Kabanjahe is a town approximately 90 minutes from Medan, North Sumatra, Indonesia. Kabanjahe is to the south of Berastagi. Kabanjahe is the largest centre in Karo Regency. It has an area of 44.65 km^{2} and had a population of 73,581 at the 2020 Census. Frequent buses connect the town with Berastagi, and a journey takes about 15 minutes.

Most of the local people are Karo who speak the Batak Karo language. A favorite food among locals is roast pork or Babi Panggang Karo.
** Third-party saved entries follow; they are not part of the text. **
(** * kong_pdk.server: the plugin server coordinator

    A shallow embedding of [src/kong_pdk/server.py] and the properties of
    its instance table, continuation table and expiry sweeper.

    Modelling choices.
    - The [PluginServer] object is a record; every method is a function in
      a state monad over it.  A method call ends in one of three ways: it
      returns a value, it raises an exception, or it blocks for ever
      (a semaphore that is never released, a channel nobody serves).
      Mutations made before a raise are kept, as in Python.
    - Every method also produces the list of the effects it performed, in
      program order: lock operations, channel I/O, close hooks, launches of
      workers and log lines.
    - Python dictionaries used as tables are [gmap]s; the dictionaries the
      methods return are [PDict] values; the dictionaries they receive are
      records carrying the fields of the RPC surface.
    - [time.time()] reads a clock kept in the state; a timestamp is an
      integer number of ticks.
    - One call of the coordinator runs without interleaving: the worker on
      the other end of a channel answers at once or never. *)

From stdpp Require Import gmap strings list fin_maps pretty sorting.
From Stdlib Require Import ZArith Lia Ascii.

Local Open Scope string_scope.
Local Open Scope Z_scope.
Local Open Scope list_scope.

(** ** Python values *)

#[local] Set Warnings "-register-all".
Local Unset Elimination Schemes.
Inductive pyval :=
| PNone
| PBool (b : bool)
| PInt (z : Z)
| PTime (t : Z)
| PStr (s : string)
| PList (l : list pyval)
| PDict (d : list (string * pyval)).
Local Set Elimination Schemes.

(** [d[k]] on a dictionary result, by first match. *)
Fixpoint assoc (k : string) (d : list (string * pyval)) : option pyval :=
  match d with
  | [] => None
  | (k', v) :: d' => if String.eqb k k' then Some v else assoc k d'
  end.

Definition py_get (k : string) (v : pyval) : option pyval :=
  match v with
  | PDict d => assoc k d
  | _ => None
  end.

(** [MSG_RET = 'ret'] *)
Definition MSG_RET : pyval := PStr "ret".

(** [v == MSG_RET]: only a string compares equal to a string. *)
Definition is_MSG_RET (v : pyval) : bool :=
  match v with
  | PStr s => String.eqb s "ret"
  | _ => false
  end.

(** [entities = ('service', 'consumer', ...)] *)
Definition entities : list string :=
  [ "service"; "consumer"; "route"; "plugin"; "credential"; "memory_stats" ].

(** ** Exceptions and the three ways a call ends *)

Inductive exn :=
| PluginServerException (msg : string)
| TypeError (msg : string)
| ValueError (msg : string)
| KeyError (key : string)
| AttributeError (attr : string)
| JSONDecodeError
| PluginError (msg : string).

Inductive outcome (A : Type) :=
| Return (a : A)
| Raise (e : exn)
| Block.
Arguments Return {A} a.
Arguments Raise {A} e.
Arguments Block {A}.

(** ** The [%] operator on strings

    [fmt % args] with the conversions the server uses, [%s] and [%d];
    [%%] is a literal percent sign.  An argument left over once the format
    is exhausted is a [TypeError], as is a missing one. *)

Inductive fmtarg :=
| FStr (s : string)
| FInt (z : Z).
(** X6: the debug line is the document itself.  With the debug level 0
    no call logs anything.  With another debug level, a call that builds a
    document logs the one line [CoT: ] followed by that document, before
    it opens the socket, so also when the socket cannot be opened or the
    send fails; and when a datagram goes out, the line logged holds its
    payload. *)
Theorem X6_debug_line_is_the_document
    cfg (m d p : gmap string pyval) (z : Z) (x y : spec_float)
    (b : option string) (w : world) :
  m !! "decoded" = Some (PyDict d) ->
  d !! "position" = Some (PyDict p) ->
  m !! "from" = Some (PyInt z) ->
  p !! "latitude" = Some (PyFloat x) ->
  p !! "longitude" = Some (PyFloat y) ->
  battery_arg (default (PyBool false) (p !! "batteryLevel")) = Ok b ->
  let doc :=
    document_in cfg ("mesh-" +:+ fmt_08x_int z)
      (UUID_ROOT +:+ "-00" +:+ fmt_08x_int z)
      (fmt_f_float x) (fmt_f_float y) b w in
  log (snd (onReceive cfg (PyDict m) w)) =
    (if DEBUG_LEVEL cfg =? 0 then log w else log w ++ ["CoT: " +:+ doc]) /\
  (forall packet' : pyval,
      DEBUG_LEVEL cfg = 0 -> log (snd (onReceive cfg packet' w)) = log w) /\
  (forall (packet' : pyval) (dg : datagram),
      DEBUG_LEVEL cfg <> 0 ->
      sent (snd (onReceive cfg packet' w)) = sent w ++ [dg] ->
      log (snd (onReceive cfg packet' w)) =
      log w ++ ["CoT: " +:+ dg_payload dg]).
Proof.
  intros Hd Hp Hf Hx Hy Hb doc. subst doc. split; [|split].
  - rewrite (onReceive_typed cfg m d p z x y b w Hd Hp Hf Hx Hy Hb).
    destruct (built_frame cfg ("mesh-" +:+ fmt_08x_int z)
                (UUID_ROOT +:+ "-00" +:+ fmt_08x_int z)
                (fmt_f_float x) (fmt_f_float y) b w)
      as (_ & _ & _ & _ & _ & _ & Hl).
    destruct (can_socket w) eqn:Hs; [destruct (can_send w) eqn:Hn|].
    + rewrite transmit_sends by assumption. exact Hl.
    + rewrite transmit_send_fails by assumption. exact Hl.
    + rewrite transmit_no_socket by assumption. exact Hl.
  - intros packet' Hz.
    destruct (onReceive_outcomes cfg packet' w)
      as [H|[(e & _ & H)|(cs & u & la & lo & b' & H)]];
      [now rewrite H | now rewrite H |].
    cbv zeta in H.
    destruct (built_frame cfg cs u la lo b' w)
      as (_ & _ & _ & _ & _ & _ & Hl).
    rewrite Hz in Hl.
    destruct H as [(_ & _ & H)|[(_ & _ & H)|(_ & H)]]; rewrite H; exact Hl.
  - intros packet' dg Hz.
    assert (Hno : sent w <> sent w ++ [dg]).
    { intros E. apply (f_equal length) in E.
      rewrite length_app in E. simpl in E. lia. }
    destruct (onReceive_outcomes cfg packet' w)
      as [H|[(e & _ & H)|(cs & u & la & lo & b' & H)]];
      [rewrite H; intros E; now elim Hno
      |rewrite H; intros E; now elim Hno |].
    cbv zeta in H.
    destruct (built_frame cfg cs u la lo b' w)
      as (_ & _ & _ & _ & Hse & _ & Hl).
    apply Z.eqb_neq in Hz. rewrite Hz in Hl.
    destruct H as [(_ & _ & H)|[(_ & _ & H)|(_ & H)]]; rewrite H; world_simpl.
    + intros [= <-]%app_inv_head. exact Hl.
    + rewrite Hse. intros E. now elim Hno.
    + rewrite Hse. intros E. now elim Hno.
Qed.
Kabanjahe is the seat of the government of Karo Regency. It is an education center for kindergarten through high school because most of the Karonese go to universities in outside locations, such as Medan and Jakarta. Kabanjahe is also the trade centre of Karo Regency.

==Climate==
Kabanjahe has an elevation cooled tropical rainforest climate (Af) with moderate rainfall in June and July and heavy rainfall in the remaining months.
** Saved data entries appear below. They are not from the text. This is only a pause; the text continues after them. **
(** * Postprocessing of TrafficCamNet / DetectNet-v2 inference outputs

    A shallow embedding of
    [tao_triton/python/postprocessing/trafficcamnet_processor.py]
    ([load_clustering_config], [TrafficCamNetPostprocessor.configure],
    [TrafficCamNetPostprocessor.apply]) and of the [predict] and [status]
    methods of the three model classes of [triton_client].

    Conventions of the embedding:
    - in the model of the pipeline numpy floats are exact rationals
      ([Q]); what is stated of that model does not turn on rounding:
      which exception is raised, which class and image a detection
      belongs to, how many entries come back and from which frames;
    - the loop over the clusters, whose results do turn on rounding, is
      given once more over an interface of the floating-point operations
      ([Float], [ClusterLoop]), of which exact arithmetic and IEEE 754
      single precision are instances;
    - a Python exception is the [Raise] branch of [result];
    - a numpy array of rank four is a shape together with an accessor;
    - Python dicts and the protobuf map are [gmap string _];
    - collaborators that are not part of these sources (the DBSCAN
      estimator of scikit-learn, the protobuf text parser, the helpers of
      [postprocessing/utils.py]) are section variables. *)

From Stdlib Require Import QArith Qminmax ZArith List Lia Lqa String Ascii Bool
  Sorted.
From Stdlib Require SpecFloat.
From stdpp Require Import gmap strings list fin_maps.
Import ListNotations.

Local Open Scope Q_scope.
Local Open Scope string_scope.

(** ** Exceptions *)

Module Py.

Inductive exn : Type :=
| AssertionError
| AttributeError
| IndexError
| IOError
| IsADirectoryError
| KeyError
| NotADirectoryError
| ParseError
| ValueError.

Inductive result (A : Type) : Type :=
| Ok (a : A)
| Raise (e : exn).
Arguments Ok {A} a.
Arguments Raise {A} e.

#[global] Instance result_ret : MRet result := fun A a => Ok a.
#[global] Instance result_bind : MBind result :=
  fun A B f m => match m with Ok a => f a | Raise e => Raise e end.
#[global] Instance result_fmap : FMap result :=
  fun A B f m => match m with Ok a => Ok (f a) | Raise e => Raise e end.

Definition is_ok {A} (r : result A) : bool :=
  match r with Ok _ => true | Raise _ => false end.

(** Every exception that [r] may end in satisfies [P]. *)
Definition raises_only {A} (P : exn -> Prop) (r : result A) : Prop :=
  forall e, r = Raise e -> P e.

(** [assert cond] *)
Definition py_assert (cond : bool) : result unit :=
  if cond then Ok tt else Raise AssertionError.

(** [l[i]] for a non-negative index known to be a natural number. *)
Definition getitem {A} (l : list A) (i : nat) : result A :=
  match l !! i with Some a => Ok a | None => Raise IndexError end.

(** [l[i]] for a Python [int]: negative indices count from the end. *)
Definition getitem_int {A} (l : list A) (i : Z) : result A :=
  let n := Z.of_nat (length l) in
  if (0 <=? i)%Z then getitem l (Z.to_nat i)
  else if (- n <=? i)%Z then getitem l (Z.to_nat (n + i))
  else Raise IndexError.

(** [d[k]] on a dict. *)
Definition dict_get {V} (d : gmap string V) (k : string) : result V :=
  match d !! k with Some v => Ok v | None => Raise KeyError end.

(** [enumerate(l)] *)
Definition enumerate {A} (l : list A) : list (nat * A) :=
  imap (fun i a => (i, a)) l.

(** [range(n)] for a Python [int]; empty when [n <= 0]. *)
Definition range (n : Z) : list Z :=
  map Z.of_nat (seq 0 (Z.to_nat n)).

(** [os.path.basename(p)]: the part after the last slash. *)
Fixpoint basename_aux (p acc : string) : string :=
  match p with
  | EmptyString => acc
  | String c rest =>
      if Ascii.eqb c "/"%char then basename_aux rest EmptyString
      else basename_aux rest (acc ++ String c EmptyString)
  end.
Definition basename (p : string) : string := basename_aux p EmptyString.

End Py.
Import Py.

(** ** numpy *)

Module Np.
Climate data for Kabanjahe
| Month | Jan | Feb | Mar | Apr | May | Jun | Jul | Aug | Sep | Oct | Nov | Dec | Year |
| Mean daily maximum °C (°F) | 25.2 (77.4) | 25.7 (78.3) | 25.9 (78.6) | 25.8 (78.4) | 25.9 (78.6) | 25.7 (78.3) | 25.4 (77.7) | 25.3 (77.5) | 24.8 (76.6) | 24.5 (76.1) | 24.4 (75.9) | 24.9 (76.8) | 25.3 (77.5) |
| Daily mean °C (°F) | 20.2 (68.4) | 20.3 (68.5) | 20.6 (69.1) | 20.7 (69.3) | 20.7 (69.3) | 20.4 (68.7) | 20.1 (68.2) | 20.1 (68.2) | 20.0 (68.0) | 20.0 (68.0) | 19.9 (67.8) | 20.2 (68.4) | 20.3 (68.5) |
| Mean daily minimum °C (°F) | 15.2 (59.4) | 15.0 (59.0) | 15.3 (59.5) | 15.7 (60.3) | 15.6 (60.1) | 15.2 (59.4) | 14.8 (58.6) | 14.9 (58.8) | 15.3 (59.5) | 15.6 (60.1) | 15.5 (59.9) | 15.5 (59.9) | 15.3 (59.5) |
| Average rainfall mm (inches) | 218 (8.6) | 157 (6.2) | 217 (8.5) | 226 (8.9) | 193 (7.6) | 114 (4.5) | 91 (3.6) | 140 (5.5) | 213 (8.4) | 274 (10.8) | 277 (10.9) | 267 (10.5) | 2,387 (94) |
Source: Climate-Data.org

== Notable residents ==

- Rico Sempurna Pasaribu – journalist.